(** ** The barrier *)

Record PendingCommitPlan := mkPendingCommit {
  pp_cutoff : DurableCutoff;
  pp_retry : RetryStateSnapshot;
  pp_retry_publication : PreparedRetryPublication;
  pp_manifest : PreparedManifestPublication }.
Definition prepare_synced_pending (s : ManifestStore) (cutoff : DurableCutoff) (pending : list PendingRetryOutcome)
  : result ManifestStoreError PendingCommitPlan :=
  let current := ms_current s in
  let! _ := validate_pending_retry (mf_cutoff current) cutoff pending in
  let! generation := next_generation (mf_generation current) in
  let! retry_generation := next_generation (rs_generation (ra_public (mf_retry current))) in
  let! retry_slot := select_retry_candidate_slot s in
  let retry_public := mkRetryReference retry_slot retry_generation in
  let anticipated := mkCommit generation (rg_generation (mf_registry current)) (rg_slot (mf_registry current)) cutoff
    retry_public (mf_sequence_floor current) (mf_catalog current) in
  let! candidate := map_err (λ _, MseInvalidRetry) (advance (ms_retry s) retry_public pending anticipated) in
  let! retry_publication := prepare_retry_snapshot s retry_public candidate in
  let next := mkManifest generation (mf_registry current) cutoff (pt_reference retry_publication) (mf_recovery current)
    (mf_sequence_floor current) (mf_catalog current) in
  let! manifest := prepare_manifest s next in
  Ok (mkPendingCommit cutoff candidate retry_publication manifest).
Definition commit_synced_pending (plan : PendingCommitPlan) : StoreMethod (ManifestCommit * RetryStateSnapshot) :=
  _ ← world_effect (publish_prepared_retry_snapshot (pp_retry plan) (pp_retry_publication plan));
  committed ← publish_and_adopt_prepared_manifest (pp_manifest plan);
  _ ← modify (with_retry (pp_retry plan));
  mret (committed, pp_retry plan).
Definition store_sync_pending (pending : list PendingRetryOutcome) : StoreMethod (ManifestCommit * RetryStateSnapshot) :=
  s ← this;
  _ ← lift (store_usable s);
  _ ← refuse_if (len pending > MAX_PERSISTED_RETRY_ENTRIES) MseInvalidRetry;
  anticipated_cutoff ← lift (map_err MseActive (pending_durable_cutoff (ms_journal s)));
  if decide (anticipated_cutoff = mf_cutoff (ms_current s)) then
    _ ← refuse_if (pending ≠ []) MseInvalidRetry;
    mret (commit s, ms_retry s)
  else
    plan ← lift (prepare_synced_pending s anticipated_cutoff pending);
    cutoff ← journal_method sync_pending;
    _ ← recorded (refuse_if (cutoff ≠ pp_cutoff plan) MseInvalidRetry);
    recorded (commit_synced_pending plan).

☆ ☆ ☆

▶ Work to complete: From the line holding "result ManifestStoreError PendingCommitPlan" to the line holding "let! candidate := map_err", inclusive, restate each line above exactly as written.

▶ Response area:
  : result ManifestStoreError PendingCommitPlan :=
  let current := ms_current s in
  let! _ := validate_pending_retry (mf_cutoff current) cutoff pending in
  let! generation := next_generation (mf_generation current) in
  let! retry_generation := next_generation (rs_generation (ra_public (mf_retry current))) in
  let! retry_slot := select_retry_candidate_slot s in
  let retry_public := mkRetryReference retry_slot retry_generation in
  let anticipated := mkCommit generation (rg_generation (mf_registry current)) (rg_slot (mf_registry current)) cutoff
    retry_public (mf_sequence_floor current) (mf_catalog current) in
  let! candidate := map_err (λ _, MseInvalidRetry) (advance (ms_retry s) retry_public pending anticipated) in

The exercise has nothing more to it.